Nos bancos de olhos, a automação de protocolos poderia acelerar a triagem de doadores, otimizar notificações e até auxiliar no contato com familiares. Outro ponto são as técnicas avançadas de preservação, como a preparação de tecidos para transplantes parciais, também ajudariam a reduzir a espera.
Outro desafio é financeiro. Os repasses públicos não acompanham a inflação e os insumos são importados, encarecendo o processo. Medeiros defende atualização periódica dos valores e incentivo à produção nacional. “Uma unificação nacional do sistema de transplantes, com compra centralizada de insumos, poderia reduzir custos e aumentar a eficiência”, diz.
O que o Brasil pode aprender com outros países
Apesar das dificuldades, o Brasil segue como referência internacional pela habilidade dos cirurgiões e pela criação de técnicas inovadoras. Segundo o especialista, é possível avançar ainda mais com a adoção de tecnologias já utilizadas em países como Canadá e Austrália, como tecidos pré-preparados para transplante (pre-loaded), novos medicamentos e equipamentos de ponta.
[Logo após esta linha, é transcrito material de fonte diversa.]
(** * QGCSend: the downlink dispatch loop of the ANCL autopilot

    A shallow embedding of [src/drivers/qgclink/QGCSend.cc] and the
    properties of its rate scheduler, encoders, send queue and copy
    operations.

    The MAVLink codec, the datagram socket and the producers of flight state
    (Control, Helicopter, servo_switch, IMU, RCTrans, RadioCalibration, the
    drivers) are collaborators outside the file.  A packet is modelled by the
    arguments of the [mavlink_msg_*_pack] call that builds it; what a
    collaborator returns is read from an environment record. *)

From Stdlib Require Import ZArith String Ascii.
From stdpp Require Import base option list sorting gmap.

Local Open Scope Z_scope.

(** ** C [int] arithmetic *)

Module CInt.

Definition INT_MIN : Z := - 2 ^ 31.
Definition INT_MAX : Z := 2 ^ 31 - 1.

Definition in_range (z : Z) : Prop := INT_MIN <= z <= INT_MAX.

(** Conversion to [int], two's complement; an [int] that is incremented
    past [INT_MAX] wraps the same way. *)
Definition to_int (z : Z) : Z := (z + 2 ^ 31) mod 2 ^ 32 - 2 ^ 31.

(** [a / b] and [a % b] on [int]: truncation toward zero, the remainder
    has the sign of the dividend.  Both are undefined ([None]) for a zero
    divisor and for [INT_MIN / -1]. *)
Definition undefined_division (a b : Z) : bool :=
  (b =? 0) || ((a =? INT_MIN) && (b =? -1)).

Definition div (a b : Z) : option Z :=
  if undefined_division a b then None else Some (Z.quot a b).

Definition rem (a b : Z) : option Z :=
  if undefined_division a b then None else Some (Z.rem a b).

End CInt.

(** ** RateScheduler *)

(** [QGCSend::should_run(int stream_rate, int send_rate, int count)].
    [None] is the undefined behaviour of a division the guard lets through. *)
Definition should_run (stream_rate send_rate count : Z) : option bool :=
  if (stream_rate =? 0) || (stream_rate >? send_rate) then Some false
  else
    period ← CInt.div send_rate stream_rate;
    r ← CInt.rem count period;
    Some (r =? 0).

(** Number of iterations in [start, start + len) at which the stream fires. *)
Fixpoint fires (stream_rate send_rate start : Z) (len : nat) : nat :=
  match len with
  | O => O
  | S len' =>
      ((if should_run stream_rate send_rate start is Some true then 1 else 0)
       + fires stream_rate send_rate (start + 1) len')%nat
  end.

(** ** Data model *)

(** Modelled from the spec: the declarations of the mode enumerations
    ([heli.h], [IMU.h]) are not among the sources.  Each type lists the
    enumerators [QGCSend.cc] names; the last one ([NUM_...]) is the value the
    constructor stores and the spec calls the unset sentinel.  [..._other]
    stands for any enumerator the file does not name. *)
Inductive AUTOPILOT_MODE : Type :=
| MODE_DIRECT_MANUAL | MODE_SCALED_MANUAL | MODE_AUTOMATIC_CONTROL
| AUTOPILOT_MODE_other (n : nat)
| NUM_AUTOPILOT_MODES.

Inductive PILOT_MODE : Type :=
| PILOT_MANUAL | PILOT_AUTO
| PILOT_MODE_other (n : nat)
| NUM_PILOT_MODES.

Inductive GX3_MODE : Type :=
| STARTUP | INIT | RUNNING | ERROR
| GX3_MODE_other (n : nat)
| NUM_GX3_MODES.

Inductive Controller_Mode : Type :=
| Mode_Attitude_Stabilization_PID | Mode_Position_Hold_PID | Mode_Position_Hold_SBF
| Controller_Mode_other (n : nat)
| Num_Controller_Modes.

Inductive Trajectory_Type : Type :=
| Point_Trajectory | Line_Trajectory | Circle_Trajectory
| Trajectory_Type_other (n : nat).

(** The values a mode can take once its producer reports it. *)
Definition valid_autopilot_mode (m : AUTOPILOT_MODE) : bool :=
  if m is NUM_AUTOPILOT_MODES then false else true.
Definition valid_pilot_mode (m : PILOT_MODE) : bool :=
  if m is NUM_PILOT_MODES then false else true.
Definition valid_gx3_mode (m : GX3_MODE) : bool :=
  if m is NUM_GX3_MODES then false else true.
Definition valid_controller_mode (m : Controller_Mode) : bool :=
  if m is Num_Controller_Modes then false else true.
(** [attitude_source] is a [bool]: [true] selects the navigation filter,
    [false] the AHRS, and its signal reports either. *)
Definition valid_attitude_source (b : bool) : bool :=
  match b with
  | true => true
  | false => true
  end.

(** The cached mode fields of a [QGCSend] object. *)
Record ModeSnapshot : Type := {
  servo_source : AUTOPILOT_MODE;
  pilot_mode : PILOT_MODE;
  filter_state : GX3_MODE;
  control_mode : Controller_Mode;
  attitude_source : bool
}.

(** A [float] is carried as an opaque number; no property below computes
    with it. *)
Definition float : Type := Z.

(** [Parameter]: component id, name and value. *)
Record Param : Type := {
  getCompID : Z;
  getParamID : string;
  getValue : float
}.

(** Modelled from the spec: the numeric constants of the MAVLink dialect
    ([mavlink.h]) and of [heli.h] are not among the sources; they are taken
    as parameters. *)
Record Consts : Type := {
  MAV_TYPE_HELICOPTER : Z;
  MAV_AUTOPILOT_UALBERTA : Z;
  MAV_VAR_FLOAT : Z;
  UALBERTA_MODE_MANUAL_DIRECT : Z;
  UALBERTA_MODE_MANUAL_SCALED : Z;
  UALBERTA_MODE_AUTOMATIC_CONTROL : Z;
  UALBERTA_PILOT_MANUAL : Z;
  UALBERTA_PILOT_AUTO : Z;
  UALBERTA_POINT : Z;
  UALBERTA_LINE : Z;
  UALBERTA_CIRCLE : Z;
  UALBERTA_GX3_STARTUP : Z;
  UALBERTA_GX3_INIT : Z;
  UALBERTA_GX3_RUNNING_VALID : Z;
  UALBERTA_GX3_RUNNING_ERROR : Z;
  UALBERTA_ATTITUDE_PID : Z;
  UALBERTA_TRANSLATION_PID : Z;
  UALBERTA_TRANSLATION_SBF : Z;
  UALBERTA_NAV_FILTER : Z;
  UALBERTA_AHRS : Z;
  RADIO_CAL_ID : Z;
  CONTROLLER_ID : Z
}.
Para Medeiros, a tecnologia pode reduzir o impacto da fila por doação de córnea. Para jovens, o diagnóstico precoce e tratamentos como o Cross Linking podem evitar a necessidade de transplante. Para os idosos, a possibilidade de dividir uma mesma córnea entre dois receptores é decisiva.
O médico acrescenta que o futuro já aponta para novas soluções: “O futuro aponta para mais transplantes parciais, uso de células-tronco, cultivo de tecidos e medicamentos que retardam ou até revertem alterações degenerativas da córnea. Precisamos apenas que os órgãos reguladores sejam mais ágeis na liberação dessas inovações”, pontua.